This week was meant to be the week that the UK became the first country in the world to bring in legislation to protect children from accessing adult content online.

Currently, anyone can access porn sites, and there have been increasing concerns voiced by organisations like the NSPCC about the damaging effects this can have on children.

Commonly known as the ‘porn block’, this new legislation was set to come into force on July 15th and would have required sites with at least a third of adult content to make users verify their age.

But just weeks before it was set to come into force, it was abruptly drawn to a halt.

So, what happened?

 

An “administration error”

Minister of Culture Jeremy Wright told the House of Commons on the 20th June, “It has come to my attention in recent days that an important notification stage was not undertaken for this policy”. It seems that the UK government didn’t notify the European Commission about the upcoming change in legislation at all, which is obligatory.

This makes it the third time that these law changes have been delayed, having been originally set out in the Digital Economy Act of 2017.

For more information on age verification and the Digital Economy Act, you can find the key facts laid our Data Protection Officer here.

 

A growing concern

It is clear that something needs to be done about protecting ourselves online, whether that be with stronger passwords to guard against data breaches or age verification to protect children from viewing adult content.

The NSPCC’s Head of Child Safety Online Tony Stower has warned, “Every year the NSPCC’s Childline hears from children worried about pornography, and we know that exposure to it is damaging young people’s views about sex, body image and healthy relationships”.

The British Board of Film Classification (BBFC), the UK’s pornography regulator, has issued an Age Verification Certification Standard, which we are really proud to have been awarded just last week. 

But this is voluntary, and not all companies would be too happy to undergo the rigorous levels of compliance required. The new legislation, however, would have given the BBFC the power to fine porn sites that didn’t comply with the rules up to £250,000 or issue total blocks by UK internet service providers. 

 

Opposition

Some opponents have argued that the new age restrictions were a “privacy timebomb” because they would require adult content providers to carry out invasive identity checks on their users. 

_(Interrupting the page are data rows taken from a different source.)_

(** [New]. *)
Definition Sender_New (n : Z) : Sender := mkSender (Queue_New n) [] [] Link_zero [].

Definition set_queue (s : Sender) (q : Queue) : Sender := mkSender q (packed s) (packedDone s) (link s) (called s).
Definition set_packed (s : Sender) (b : bytes) (l : list (option Z)) : Sender := mkSender (queue s) b l (link s) (called s).
Definition set_link (s : Sender) (l : Link) : Sender := mkSender (queue s) (packed s) (packedDone s) l (called s).

(** ** The ring of queued frames *)

Definition pushPendingLocked (q : Queue) (frame : outboundFrame) : Queue :=
  let tail_ := (pendingHead q + pendingLen q) mod len (pending q) in
  mkQueue (<[Z.to_nat tail_ := frame]> (pending q)) (pendingHead q) (pendingLen q + 1).

Definition popPendingLocked (q : Queue) : outboundFrame * Queue :=
  (nth (Z.to_nat (pendingHead q)) (pending q) no_frame,
   mkQueue (<[Z.to_nat (pendingHead q) := no_frame]> (pending q)) ((pendingHead q + 1) mod len (pending q))
     (pendingLen q - 1)).

Inductive send_outcome := SendTooLarge | SendClosed | SendQueued | SendWait.

(** [SendOwnedTracked] up to its return or its wait. *)
Definition SendOwnedTracked (s : Sender) (frame : bytes) (done_ : option Z) : send_outcome * Sender :=
  if len frame >? maxFrameBytes then (SendTooLarge, s)
  else if negb (l_closed (link s)) && (pendingLen (queue s) =? len (pending (queue s))) then (SendWait, s)
  else if l_closed (link s) then (SendClosed, s)
  else (SendQueued, set_queue s (pushPendingLocked (queue s) (mkOutbound frame done_))).

(** [takePending]; [None] is the second result false.  A blocking caller finds
    the queue not empty or the path closed. *)
Definition takePending (s : Sender) : option (outboundFrame * Sender) :=
  if l_closed (link s) || (pendingLen (queue s) =? 0) then None
  else let '(f, q) := popPendingLocked (queue s) in Some (f, set_queue s q).

Definition close_link (l : Link) : Link :=
  mkLink true (encoder l) (nextSeq l) (nextRID l) (burstSymbols l) (burstRepairs l) (puts l) (wire l) (emitted l).

Definition closePath (s : Sender) : Sender := set_link s (close_link (link s)).

(** ** Datagrams *)

Definition source_datagram (seq_ esi : Z) (vector : bytes) : bytes :=
  be_bytes 4 seq_ ++ [kindSource] ++ be_bytes 4 esi ++ vector.

Definition repair_datagram (seq_ : Z) (r : RepairSymbol) : bytes :=
  be_bytes 4 seq_ ++ [kindRepair] ++ be_bytes 4 (RID r) ++ be_bytes 4 (First r) ++ be_bytes 2 (Count r) ++ Vector r.

(** The coded vector of a symbol. *)
Definition symbol_vector (payload : bytes) (index count : Z) : bytes :=
  be_bytes 2 (len payload) ++ be_bytes 2 index ++ be_bytes 2 count ++ payload.

Section Sending.
Variable env : Env.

However, this doesn’t have to be the case. Simple and secure age verification already exists to ensure that websites can confirm which of their customers are adults.

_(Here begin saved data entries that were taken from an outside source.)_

(* ===== verification/CodedRx.v ===== *)
(** The coded path end to end ([internal/coded/coded.go]).

    What [Coded]'s sender puts into symbols, what its receiver makes of them, and
    the theorems across the wire: the frames a path delivers are frames that were
    sent, whatever the channel erases; fragments that arrive in any order make
    their frame; and a frame of a length the packing does not provide for never
    arrives. *)

From S2P Require Import Prelude GF256 Window Fec Coded.

(** ** What the emitted symbols carry *)

(** Whole frames packed into a symbol. *)
Definition pack (l : list bytes) : bytes := concat (map (fun f => be_bytes 4 (len f) ++ f) l).

Definition frag_count (frame : bytes) (limit : Z) : Z := (len frame + limit - 1) / limit.

(** The [i]-th fragment of a frame. *)
Definition frag (frame : bytes) (limit : Z) (i : nat) : bytes :=
  slice (Z.to_nat (Z.of_nat i * limit)) (Z.to_nat (Z.min ((Z.of_nat i + 1) * limit) (len frame))) frame.

Definition frag_ok (fs : list bytes) (frame : bytes) (limit : Z) : Prop :=
  frame ∈ fs /\ 0 < limit < 2 ^ 16 /\ limit < len frame /\ frag_count frame limit <= maxFragments.

(** [own] names, for the position of a fragment group's first symbol, the frame
    and the fragment size. *)
Definition symbol_ok (fs : list bytes) (own : nat -> option (bytes * Z)) (i : nat) (v : bytes) : Prop :=
  (exists l, v = symbol_vector (pack l) 0 1 /\ Forall (fun f => f ∈ fs) l /\ len (pack l) < 2 ^ 16) \/
  (exists frame limit j, own (i - j)%nat = Some (frame, limit) /\ frag_ok fs frame limit /\ (j <= i)%nat /\
     Z.of_nat j < frag_count frame limit /\
     v = symbol_vector (frag frame limit j) (Z.of_nat j) (frag_count frame limit)).

Definition script_ok (fs : list bytes) (own : nat -> option (bytes * Z)) (script : list bytes) : Prop :=
  forall i v, script !! i = Some v -> symbol_ok fs own i v.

We have developed two secure and anonymous age verification solutions called ProveMyAge, which offers adults access to restricted content through either using our anonymous age estimation technology or our Digital ID app.

 

How ProveMyAge works

Our age estimation technology uses your device’s camera to scan your facial features. No ID document is required but for us to be sure you are over 18, our technology requires you to look over 25. Once your age is verified your face scan is immediately deleted and you are given access to the site, completely anonymously.

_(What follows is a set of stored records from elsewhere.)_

(* ===== verification/Demux.v ===== *)
(** The demultiplexer of coded datagrams ([internal/pep/codedlane.go]).

    One coded path brings the frames of every flow of a lane; [run] hands each to
    the channel its flow subscribed to, and [holdLocked] keeps for a moment the
    frames of a flow that has not subscribed yet.  The operations run under one
    mutex, so each is one step, and the readers of the channels take frames
    between them.

    A Go channel is an object of the heap [chans], named by its index; sending on
    a closed channel and closing one twice are the panics, [None].  The fields
    [ch_flow], [ch_taken], [arrivals] and [sent] are history that no operation
    reads. *)

From S2P Require Import Prelude Frame.
Import protocol.

Definition heldFrameLifetime : Z := 2 * 1000000000.
Definition maxHeldFrames : Z := 256.
Definition maxHeldBytes : Z := Z.shiftl 1 20.
Definition maxBulkQueueFrames : Z := 256.

(** A channel of frames: its capacity, what is in it and whether it is closed;
    the flow it was made for and what has been taken from it. *)
Record frame_chan := mkChan {
  ch_flow : Z;
  ch_cap : Z;
  ch_queue : list Frame;
  ch_closed : bool;
  ch_taken : list Frame
}.

Record subscription := mkSub { sub_frames : nat; sub_lanes : Z }.
Record heldFrame := mkHeld { hf_frame : Frame; hf_at : Z }.

Record bulkDemux := mkDemux {
  queueFrames : Z;
  heldFrames : Z;
  heldBytes : Z;
  flows : gmap Z subscription;
  held_of : gmap Z (list heldFrame);
  chans : list frame_chan;
  arrivals : list Frame;
  sent : list (nat * Frame)
}.

Definition newBulkDemux (n : Z) : bulkDemux :=
  let n := if (n <? 1) || (n >? maxBulkQueueFrames) then maxBulkQueueFrames else n in
  let frames := Z.min maxHeldFrames (2 * n) in
  mkDemux n frames (Z.min maxHeldBytes (frames * MaxPayload)) ∅ ∅ [] [] [].

Definition set_flows (d : bulkDemux) (m : gmap Z subscription) : bulkDemux :=
  mkDemux (queueFrames d) (heldFrames d) (heldBytes d) m (held_of d) (chans d) (arrivals d) (sent d).
Definition set_held (d : bulkDemux) (m : gmap Z (list heldFrame)) : bulkDemux :=
  mkDemux (queueFrames d) (heldFrames d) (heldBytes d) (flows d) m (chans d) (arrivals d) (sent d).
Definition set_chans (d : bulkDemux) (l : list frame_chan) (s : list (nat * Frame)) : bulkDemux :=
  mkDemux (queueFrames d) (heldFrames d) (heldBytes d) (flows d) (held_of d) l (arrivals d) s.
Definition note_arrival (d : bulkDemux) (f : Frame) : bulkDemux :=
  mkDemux (queueFrames d) (heldFrames d) (heldBytes d) (flows d) (held_of d) (chans d) (arrivals d ++ [f]) (sent d).

(** ** Channels *)

(** [select] with the send and a default: the frame goes in when there is room. *)
Definition try_send (d : bulkDemux) (a : nat) (f : Frame) : option bulkDemux :=
  match chans d !! a with
  | None => None
  | Some c =>
      if ch_closed c then None
      else if len (ch_queue c) <? ch_cap c then
        Some (set_chans d (<[a := mkChan (ch_flow c) (ch_cap c) (ch_queue c ++ [f]) false (ch_taken c)]> (chans d))
                (sent d ++ [(a, f)]))
      else Some d
  end.

Definition close_chan (d : bulkDemux) (a : nat) : option bulkDemux :=
  match chans d !! a with
  | None => None
  | Some c =>
      if ch_closed c then None
      else Some (set_chans d (<[a := mkChan (ch_flow c) (ch_cap c) (ch_queue c) true (ch_taken c)]> (chans d)) (sent d))
  end.

(** A reader of the channel takes the first frame in it. *)
Definition recv (d : bulkDemux) (a : nat) : option (Frame * bulkDemux) :=
  match chans d !! a with
  | Some c =>
      match ch_queue c with
      | f :: rest =>
          Some (f, set_chans d (<[a := mkChan (ch_flow c) (ch_cap c) rest (ch_closed c) (ch_taken c ++ [f])]> (chans d)) (sent d))
      | [] => None
      end
  | None => None
  end.

(** ** Operations *)

Definition held_frames_total (m : gmap Z (list heldFrame)) : Z := msum (fun _ l => len l) m.
Definition held_bytes_total (m : gmap Z (list heldFrame)) : Z :=
  msum (fun _ l => sumZ (map (fun h => len (f_Payload (hf_frame h))) l)) m.

(** The loop of [holdLocked]: what is past its lifetime goes, and a flow with
    nothing left goes with it. *)
Definition unexpired (now : Z) (m : gmap Z (list heldFrame)) : gmap Z (list heldFrame) :=
  omap (fun l =>
    match List.filter (fun h => now - hf_at h <=? heldFrameLifetime) l with
    | [] => None
    | kept => Some kept
    end) m.

Definition holdLocked (d : bulkDemux) (now : Z) (frame : Frame) : bulkDemux :=
  let heldFrameLimit := if heldFrames d <=? 0 then maxHeldFrames else heldFrames d in
  let heldByteLimit := if heldBytes d <=? 0 then maxHeldBytes else heldBytes d in
  let m := unexpired now (held_of d) in
  let d := set_held d m in
  if (held_frames_total m >=? heldFrameLimit) || (held_bytes_total m + len (f_Payload frame) >? heldByteLimit) then d
  else
    let id := h_FlowID (f_Header frame) in
    set_held d (<[id := default [] (m !! id) ++ [mkHeld frame now]]> m).

(** A turn of [run] with the payload [Receive] returned. *)
Definition run_turn (d : bulkDemux) (now : Z) (payload : bytes) : option bulkDemux :=
  match ParseFrameOwned payload with
  | Err _ => Some d
  | Ok frame =>
      let d := note_arrival d frame in
      match flows d !! h_FlowID (f_Header frame) with
      | Some sub => try_send d (sub_frames sub) frame
      | None => Some (holdLocked d now frame)
      end
  end.

(** The end of [run], when [Receive] fails: the channels are closed in the order
    in which the map is visited. *)
Fixpoint run_end (d : bulkDemux) (order : list Z) : option bulkDemux :=
  match order with
  | [] => Some d
  | id :: rest =>
      match flows d !! id with
      | None => run_end d rest
      | Some sub =>
          match close_chan d (sub_frames sub) with
          | None => None
          | Some d => run_end (set_flows d (delete id (flows d))) rest
          end
      end
  end.

Fixpoint send_held (d : bulkDemux) (a : nat) (l : list heldFrame) : option bulkDemux :=
  match l with
  | [] => Some d
  | h :: rest => match try_send d a (hf_frame h) with None => None | Some d => send_held d a rest end
  end.

(** [subscribe]: the channel of the flow. *)
Definition subscribe (d : bulkDemux) (flowID : Z) : option (nat * bulkDemux) :=
  match flows d !! flowID with
  | Some sub => Some (sub_frames sub, set_flows d (<[flowID := mkSub (sub_frames sub) (sub_lanes sub + 1)]> (flows d)))
  | None =>
      let cap_ := if queueFrames d <=? 0 then maxBulkQueueFrames else queueFrames d in
      let a := length (chans d) in
      let d := set_chans d (chans d ++ [mkChan flowID cap_ [] false []]) (sent d) in
      let d := set_flows d (<[flowID := mkSub a 0]> (flows d)) in
      match send_held d a (default [] (held_of d !! flowID)) with
      | None => None
      | Some d =>
          let d := set_held d (delete flowID (held_of d)) in
          Some (a, set_flows d (<[flowID := mkSub a (0 + 1)]> (flows d)))
      end
  end.

Definition release (d : bulkDemux) (flowID : Z) : option bulkDemux :=
  match flows d !! flowID with
  | None => Some d
  | Some sub =>
      let lanes := sub_lanes sub - 1 in
      if lanes >? 0 then Some (set_flows d (<[flowID := mkSub (sub_frames sub) lanes]> (flows d)))
      else close_chan (set_flows d (delete flowID (flows d))) (sub_frames sub)
  end.

(** ** The demultiplexers of the process *)

(** The table [bulkDemuxs] from paths to demultiplexers, which are objects of the
    heap [demuxes]. *)
Record demux_table := mkTable { demuxes : list bulkDemux; bulkDemuxs : gmap Z nat }.

Definition connBulkDemux (r : demux_table) (path : option Z) (n : Z) : option nat * demux_table :=
  match path with
  | None => (None, r)
  | Some p =>
      match bulkDemuxs r !! p with
      | Some existing => (Some existing, r)
      | None =>
          let created := length (demuxes r) in
          (Some created, mkTable (demuxes r ++ [newBulkDemux n]) (<[p := created]> (bulkDemuxs r)))
      end
  end.

Definition dropBulkDemux (r : demux_table) (path : option Z) : demux_table :=
  match path with None => r | Some p => mkTable (demuxes r) (delete p (bulkDemuxs r)) end.

(** [bulkFrames] and [releaseBulk] of a lane; [None] is a panic. *)
Definition bulkFrames (r : demux_table) (path : option Z) (n flowID : Z) : option (option nat * demux_table) :=
  match connBulkDemux r path n with
  | (None, r) => Some (None, r)
  | (Some a, r) =>
      match demuxes r !! a with
      | None => None
      | Some d =>
          match subscribe d flowID with
          | None => None
          | Some (c, d) => Some (Some c, mkTable (<[a := d]> (demuxes r)) (bulkDemuxs r))
          end
      end
  end.

Definition releaseBulk (r : demux_table) (path : option Z) (n flowID : Z) : option demux_table :=
  match connBulkDemux r path n with
  | (None, r) => Some r
  | (Some a, r) =>
      match demuxes r !! a with
      | None => None
      | Some d =>
          match release d flowID with
          | None => None
          | Some d => Some (mkTable (<[a := d]> (demuxes r)) (bulkDemuxs r))
          end
      end
  end.

(** Whatever the flows, the readers of their channels and the path do. *)
Inductive demux_step : bulkDemux -> bulkDemux -> Prop :=
| dm_turn d now payload d' : run_turn d now payload = Some d' -> demux_step d d'
| dm_end d order d' : order ≡ₚ (map_to_list (flows d)).*1 -> run_end d order = Some d' -> demux_step d d'
| dm_subscribe d id a d' : subscribe d id = Some (a, d') -> demux_step d d'
| dm_release d id d' : release d id = Some d' -> demux_step d d'
| dm_recv d a f d' : recv d a = Some (f, d') -> demux_step d d'.

(** ** Invariant *)

Definition flow_of (f : Frame) : Z := h_FlowID (f_Header f).

(** The frames of one flow, and what went into one channel. *)
Definition of_flow (id : Z) (l : list Frame) : list Frame := List.filter (fun f => flow_of f =? id) l.
Definition into_chan (a : nat) (s : list (nat * Frame)) : list Frame := map snd (List.filter (fun e => (fst e =? a)%nat) s).
Definition given_to (id : Z) (s : list (nat * Frame)) : list Frame := of_flow id (map snd s).
Definition waiting_frames (id : Z) (m : gmap Z (list heldFrame)) : list Frame := map hf_frame (default [] (m !! id)).

(** Channels hold what was sent into them, within their capacity and of their
    own flow. *)
Record chans_ok (cs : list frame_chan) (s : list (nat * Frame)) : Prop := {
  ck_room : Forall (fun c => len (ch_queue c) <= ch_cap c) cs;
  ck_sent : forall a c, cs !! a = Some c -> ch_taken c ++ ch_queue c = into_chan a s;
  ck_flow : Forall (fun e => exists c, cs !! fst e = Some c /\ ch_flow c = flow_of (snd e)) s
}.

(** A subscribed flow has an open channel of its own, and every open channel is
    subscribed. *)
Record subs_ok (fs : gmap Z subscription) (cs : list frame_chan) : Prop := {
  sk_open : forall id sub, fs !! id = Some sub ->
    exists c, cs !! sub_frames sub = Some c /\ ch_closed c = false /\ ch_flow c = id;
  sk_live : forall a c, cs !! a = Some c -> ch_closed c = false ->
    exists sub, fs !! ch_flow c = Some sub /\ sub_frames sub = a
}.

The other way to prove your age is by using the Yoti app. To create your secure Digital ID, we ask you to upload an image of your government-issued ID document which we combine with your unique facial features. Your personal information is encrypted and stored separately in our database so everytime so you are anonymous and can’t be tracked. When you log in to an adult website, you can use the app to scan a QR code. Your app will tell the site that you’re over 18, without giving away your date of birth or other personal information and you’re given access to the site.

 

What does the future look like for porn?

Jeremy Wright has predicted that the legislation will be pushed back by six months. 

This unfortunately means that the internet continues to be completely unregulated and without protections in place for harmful content for children.

We hope parliament will take this issue seriously and we see the legislation in place before the year is out.  In the meantime, we will keep working to protect people’s privacy.